[Saved entries]
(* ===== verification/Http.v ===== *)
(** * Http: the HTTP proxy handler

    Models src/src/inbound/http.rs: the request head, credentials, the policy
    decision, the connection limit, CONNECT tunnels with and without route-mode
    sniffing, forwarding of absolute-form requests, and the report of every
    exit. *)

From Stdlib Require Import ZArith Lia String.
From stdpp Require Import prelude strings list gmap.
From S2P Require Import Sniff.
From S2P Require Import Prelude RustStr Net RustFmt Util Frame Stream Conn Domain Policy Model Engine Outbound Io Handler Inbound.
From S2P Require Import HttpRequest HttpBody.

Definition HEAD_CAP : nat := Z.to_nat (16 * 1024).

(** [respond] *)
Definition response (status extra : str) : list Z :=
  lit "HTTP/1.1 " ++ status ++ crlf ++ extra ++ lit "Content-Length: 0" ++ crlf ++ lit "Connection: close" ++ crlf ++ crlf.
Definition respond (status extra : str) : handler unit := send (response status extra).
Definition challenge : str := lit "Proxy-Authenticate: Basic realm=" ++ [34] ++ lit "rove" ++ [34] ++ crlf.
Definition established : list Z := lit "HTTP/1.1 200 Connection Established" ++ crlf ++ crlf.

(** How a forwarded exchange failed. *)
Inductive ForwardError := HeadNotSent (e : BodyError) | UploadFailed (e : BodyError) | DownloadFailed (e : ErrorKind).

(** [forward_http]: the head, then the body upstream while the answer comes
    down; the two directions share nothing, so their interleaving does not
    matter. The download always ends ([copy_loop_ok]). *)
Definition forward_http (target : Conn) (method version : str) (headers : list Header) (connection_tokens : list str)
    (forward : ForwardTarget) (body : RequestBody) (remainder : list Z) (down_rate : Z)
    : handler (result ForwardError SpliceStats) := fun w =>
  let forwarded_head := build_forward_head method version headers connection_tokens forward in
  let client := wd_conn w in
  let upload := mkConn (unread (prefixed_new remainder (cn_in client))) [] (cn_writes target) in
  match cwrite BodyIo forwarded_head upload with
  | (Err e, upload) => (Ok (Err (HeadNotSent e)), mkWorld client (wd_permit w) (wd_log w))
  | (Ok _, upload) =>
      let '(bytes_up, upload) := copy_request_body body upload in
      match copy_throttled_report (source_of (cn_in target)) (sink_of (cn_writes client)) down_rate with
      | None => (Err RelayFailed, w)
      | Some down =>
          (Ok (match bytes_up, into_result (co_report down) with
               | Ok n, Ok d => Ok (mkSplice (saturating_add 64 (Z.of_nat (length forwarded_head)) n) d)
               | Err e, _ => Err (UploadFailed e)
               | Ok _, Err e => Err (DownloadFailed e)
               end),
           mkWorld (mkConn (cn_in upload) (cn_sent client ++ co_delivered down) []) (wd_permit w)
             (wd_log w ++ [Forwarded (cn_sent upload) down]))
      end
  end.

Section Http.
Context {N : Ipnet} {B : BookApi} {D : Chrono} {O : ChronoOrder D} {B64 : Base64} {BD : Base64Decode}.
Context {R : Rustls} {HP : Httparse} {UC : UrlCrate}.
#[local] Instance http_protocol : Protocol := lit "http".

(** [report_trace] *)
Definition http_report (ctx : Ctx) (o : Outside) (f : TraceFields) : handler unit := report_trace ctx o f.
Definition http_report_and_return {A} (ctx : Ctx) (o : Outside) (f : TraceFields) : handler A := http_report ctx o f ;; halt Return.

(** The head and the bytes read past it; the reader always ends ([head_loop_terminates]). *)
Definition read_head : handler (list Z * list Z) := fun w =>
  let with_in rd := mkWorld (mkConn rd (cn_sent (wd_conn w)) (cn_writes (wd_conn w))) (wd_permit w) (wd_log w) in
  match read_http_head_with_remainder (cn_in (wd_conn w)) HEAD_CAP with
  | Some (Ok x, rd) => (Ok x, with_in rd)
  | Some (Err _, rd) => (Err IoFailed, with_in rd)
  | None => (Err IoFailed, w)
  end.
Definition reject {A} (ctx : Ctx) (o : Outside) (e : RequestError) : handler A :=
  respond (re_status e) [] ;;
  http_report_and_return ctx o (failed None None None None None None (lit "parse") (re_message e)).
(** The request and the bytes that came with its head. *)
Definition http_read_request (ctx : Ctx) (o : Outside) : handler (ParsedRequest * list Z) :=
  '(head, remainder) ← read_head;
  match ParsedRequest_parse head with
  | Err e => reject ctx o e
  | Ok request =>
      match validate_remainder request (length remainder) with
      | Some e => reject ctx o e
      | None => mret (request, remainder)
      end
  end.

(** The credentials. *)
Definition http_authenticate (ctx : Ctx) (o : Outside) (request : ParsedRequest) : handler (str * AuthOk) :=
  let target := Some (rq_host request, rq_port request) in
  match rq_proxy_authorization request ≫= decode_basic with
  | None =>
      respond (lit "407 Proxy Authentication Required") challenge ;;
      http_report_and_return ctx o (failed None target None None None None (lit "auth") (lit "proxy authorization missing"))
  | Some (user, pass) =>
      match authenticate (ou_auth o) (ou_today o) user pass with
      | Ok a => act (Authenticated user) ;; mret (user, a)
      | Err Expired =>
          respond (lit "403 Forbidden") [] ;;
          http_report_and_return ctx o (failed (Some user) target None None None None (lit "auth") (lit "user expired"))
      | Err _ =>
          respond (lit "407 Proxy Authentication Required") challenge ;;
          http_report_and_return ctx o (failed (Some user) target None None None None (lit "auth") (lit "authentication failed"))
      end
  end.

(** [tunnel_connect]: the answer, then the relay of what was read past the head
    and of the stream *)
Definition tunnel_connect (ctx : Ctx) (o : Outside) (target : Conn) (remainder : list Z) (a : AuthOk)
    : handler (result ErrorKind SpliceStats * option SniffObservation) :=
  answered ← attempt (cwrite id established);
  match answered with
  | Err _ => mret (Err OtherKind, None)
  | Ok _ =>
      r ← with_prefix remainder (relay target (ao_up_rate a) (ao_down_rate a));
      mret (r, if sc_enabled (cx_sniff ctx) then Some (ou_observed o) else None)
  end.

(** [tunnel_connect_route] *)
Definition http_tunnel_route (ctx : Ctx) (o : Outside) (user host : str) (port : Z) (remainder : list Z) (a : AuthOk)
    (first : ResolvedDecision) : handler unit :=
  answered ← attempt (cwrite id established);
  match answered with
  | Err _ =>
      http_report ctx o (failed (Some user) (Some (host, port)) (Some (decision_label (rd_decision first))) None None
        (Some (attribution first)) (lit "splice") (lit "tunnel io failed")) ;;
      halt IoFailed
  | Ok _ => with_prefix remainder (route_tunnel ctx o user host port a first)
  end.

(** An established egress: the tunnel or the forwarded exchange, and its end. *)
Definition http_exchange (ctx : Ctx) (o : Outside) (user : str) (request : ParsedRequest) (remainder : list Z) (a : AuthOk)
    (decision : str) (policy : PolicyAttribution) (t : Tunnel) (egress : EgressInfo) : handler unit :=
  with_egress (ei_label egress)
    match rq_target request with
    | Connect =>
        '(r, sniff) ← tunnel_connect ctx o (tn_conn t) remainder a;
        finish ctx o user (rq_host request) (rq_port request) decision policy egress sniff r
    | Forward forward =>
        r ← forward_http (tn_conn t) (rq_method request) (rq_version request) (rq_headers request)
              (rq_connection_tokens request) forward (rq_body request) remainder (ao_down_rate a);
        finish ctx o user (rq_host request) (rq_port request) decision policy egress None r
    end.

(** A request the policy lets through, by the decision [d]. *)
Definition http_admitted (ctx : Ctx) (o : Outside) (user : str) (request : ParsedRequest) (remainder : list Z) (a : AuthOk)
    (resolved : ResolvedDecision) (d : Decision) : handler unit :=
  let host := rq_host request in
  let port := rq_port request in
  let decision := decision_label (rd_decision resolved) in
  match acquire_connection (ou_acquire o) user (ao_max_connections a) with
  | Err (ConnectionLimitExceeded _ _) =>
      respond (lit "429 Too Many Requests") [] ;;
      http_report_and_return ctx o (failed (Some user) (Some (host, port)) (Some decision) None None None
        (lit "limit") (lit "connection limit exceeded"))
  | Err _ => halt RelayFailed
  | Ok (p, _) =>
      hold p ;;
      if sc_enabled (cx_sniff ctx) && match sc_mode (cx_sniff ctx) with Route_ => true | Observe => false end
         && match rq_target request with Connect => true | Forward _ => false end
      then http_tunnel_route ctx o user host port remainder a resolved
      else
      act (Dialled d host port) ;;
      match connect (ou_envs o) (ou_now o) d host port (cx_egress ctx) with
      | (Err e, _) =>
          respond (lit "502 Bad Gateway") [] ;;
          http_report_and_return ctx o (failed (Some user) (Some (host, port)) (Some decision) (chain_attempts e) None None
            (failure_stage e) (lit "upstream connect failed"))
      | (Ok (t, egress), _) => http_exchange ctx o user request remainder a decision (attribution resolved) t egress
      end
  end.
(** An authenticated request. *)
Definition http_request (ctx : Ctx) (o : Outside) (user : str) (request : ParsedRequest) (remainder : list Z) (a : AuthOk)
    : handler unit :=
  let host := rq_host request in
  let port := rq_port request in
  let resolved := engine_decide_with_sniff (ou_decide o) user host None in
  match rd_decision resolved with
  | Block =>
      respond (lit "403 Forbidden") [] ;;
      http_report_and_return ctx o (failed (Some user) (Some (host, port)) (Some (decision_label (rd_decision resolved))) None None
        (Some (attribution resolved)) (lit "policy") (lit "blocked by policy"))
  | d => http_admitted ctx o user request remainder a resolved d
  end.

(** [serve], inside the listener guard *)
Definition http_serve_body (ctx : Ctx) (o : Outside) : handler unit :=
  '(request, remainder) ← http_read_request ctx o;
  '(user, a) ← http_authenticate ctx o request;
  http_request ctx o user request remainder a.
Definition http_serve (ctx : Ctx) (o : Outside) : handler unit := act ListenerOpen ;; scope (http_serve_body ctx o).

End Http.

Problem requirements -> A word-for-word copy of the lines above from the one with "(Some (attribution first))" through the one with "Definition http_exchange (ctx", inclusive, is the only output wanted.

Written reply ->
        (Some (attribution first)) (lit "splice") (lit "tunnel io failed")) ;;
      halt IoFailed
  | Ok _ => with_prefix remainder (route_tunnel ctx o user host port a first)
  end.

(** An established egress: the tunnel or the forwarded exchange, and its end. *)
Definition http_exchange (ctx : Ctx) (o : Outside) (user : str) (request : ParsedRequest) (remainder : list Z) (a : AuthOk)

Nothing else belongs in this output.